_What the task asks:_ From the listing below, copy out every line where the word "length" appears.

_Records supplied:_
Lemma chain_weaken (l : list block) (i j i0 j0 i' j' i1 j1 : nat) :
  i0 ≤ i → j0 ≤ j → i' ≤ i1 → j' ≤ j1 →
  chain a b i j l i' j' → chain a b i0 j0 l i1 j1.
Proof.
  revert i j i0 j0. induction l as [|[[ai bj] k] l IH]; intros i j i0 j0; simpl.
  - lia.
  - intros ???? (?&?&?&?). repeat split; try lia; try done.
    eapply IH; [| | | |done]; lia.
Qed.

Lemma chain_app (l1 l2 : list block) (i j m n i' j' : nat) :
  chain a b i j l1 m n → chain a b m n l2 i' j' → chain a b i j (l1 ++ l2) i' j'.
Proof.
  revert i j. induction l1 as [|[[ai bj] k] l1 IH]; intros i j; simpl.
  - intros [??] Hc. eapply chain_weaken; [| | | |done]; lia.
  - intros (?&?&?&?) Hc. repeat split; try done. by apply IH.
Qed.

Lemma inorder_chain (d : nat) :
  ∀ alo ahi blo bhi,
    alo ≤ ahi → blo ≤ bhi → ahi - alo < d →
    chain a b alo blo (ino d alo ahi blo bhi) ahi bhi
    ∧ Forall (λ x : block, 1 ≤ x.2) (ino d alo ahi blo bhi).
Proof.
  induction d as [|d IH]; intros alo ahi blo bhi Ha Hb Hd; [lia|].
  pose proof (find_longest_match_ok isjunk autojunk a b alo ahi blo bhi Ha Hb) as Hm.
  cbn [inorder]. destruct (flm alo ahi blo bhi) as [[i j] k].
  destruct (k =? 0) eqn:Ek; [by repeat split|].
  apply Nat.eqb_neq in Ek. destruct Hm as (H1 & H2 & H3 & H4 & H5).
  assert (Hl : chain a b alo blo
                 (if (alo <? i) && (blo <? j) then ino d alo i blo j else []) i j
               ∧ Forall (λ x : block, 1 ≤ x.2)
                   (if (alo <? i) && (blo <? j) then ino d alo i blo j else [])).
  { destruct ((alo <? i) && (blo <? j)) eqn:El; [|by repeat split].
    apply andb_true_iff in El as [?%Nat.ltb_lt ?%Nat.ltb_lt]. apply IH; lia. }
  assert (Hr : chain a b (i + k) (j + k)
                 (if (i + k <? ahi) && (j + k <? bhi)
                  then ino d (i + k) ahi (j + k) bhi else []) ahi bhi
               ∧ Forall (λ x : block, 1 ≤ x.2)
                   (if (i + k <? ahi) && (j + k <? bhi)
                    then ino d (i + k) ahi (j + k) bhi else [])).
  { destruct ((i + k <? ahi) && (j + k <? bhi)) eqn:Er; [|by repeat split].
    apply andb_true_iff in Er as [?%Nat.ltb_lt ?%Nat.ltb_lt]. apply IH; lia. }
  destruct Hl as [Hl1 Hl2], Hr as [Hr1 Hr2]. split.
  - eapply chain_app; [exact Hl1|]. simpl. repeat split; try lia; done.
  - apply Forall_app. split; [done|]. constructor; [simpl; lia | done].
Qed.

Lemma chain_sorted (l : list block) (i j i' j' : nat) :
  chain a b i j l i' j' → Forall (λ x : block, 1 ≤ x.2) l → Sorted block_le l.
Proof.
  revert i j. induction l as [|[[ai bj] k] l IH]; intros i j; [constructor|].
  simpl. intros (_ & _ & _ & Hc) [Hk Hl]%Forall_cons. simpl in Hk.
  constructor; [by eapply IH|].
  destruct l as [|[[ai' bj'] k'] l]; constructor.
  simpl in Hc. unfold block_le. lia.
Qed.

(** The sorted blocks of [get_matching_blocks] are those of the whole
    window, from left to right; the fuel of the loop is enough. *)
Lemma sorted_blocks :
  merge_sort block_le (loop (2 * length a + 1) [(0, length a, 0, length b)] [])
  = ino (S (length a)) 0 (length a) 0 (length b).
Proof.
  pose proof (pops_bound (S (length a)) 0 (length a) 0 (length b)) as Hcost.
  replace (2 * length a + 1)
    with (cost (S (length a)) 0 (length a) 0 (length b)
          + (2 * length a + 1 - cost (S (length a)) 0 (length a) 0 (length b)))
    by lia.
  rewrite blocks_loop_window by lia. rewrite blocks_loop_done, app_nil_l.
  destruct (inorder_chain (S (length a)) 0 (length a) 0 (length b)) as [Hc Hk];
    [lia..|].
  apply (Sorted_unique block_le).
  - apply Sorted_merge_sort, _.
  - by eapply chain_sorted.
  - by rewrite merge_sort_Permutation, preorder_inorder.
Qed.

End BlockFacts.

Section OpcodeFacts.
Import Difflib Matching Blocks Opcodes.
Context `{Countable A}.
Variable isjunk : option (A → bool).
Variable autojunk : bool.
Variables a b : list A.

Lemma chain_app_inv (l1 l2 : list block) (i j i' j' : nat) :
  chain a b i j (l1 ++ l2) i' j' →
  ∃ m n, chain a b i j l1 m n ∧ chain a b m n l2 i' j'.
Proof.
  revert i j. induction l1 as [|[[ai bj] k] l1 IH]; intros i j; simpl.
  - intros Hc. exists i, j. by repeat split.
  - intros (?&?&?&Hc). destruct (IH _ _ Hc) as (m & n & ? & ?).
    exists m, n. by repeat split.
Qed.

_Written reply:_
  merge_sort block_le (loop (2 * length a + 1) [(0, length a, 0, length b)] [])
  = ino (S (length a)) 0 (length a) 0 (length b).
  pose proof (pops_bound (S (length a)) 0 (length a) 0 (length b)) as Hcost.
  replace (2 * length a + 1)
    with (cost (S (length a)) 0 (length a) 0 (length b)
          + (2 * length a + 1 - cost (S (length a)) 0 (length a) 0 (length b)))
  destruct (inorder_chain (S (length a)) 0 (length a) 0 (length b)) as [Hc Hk];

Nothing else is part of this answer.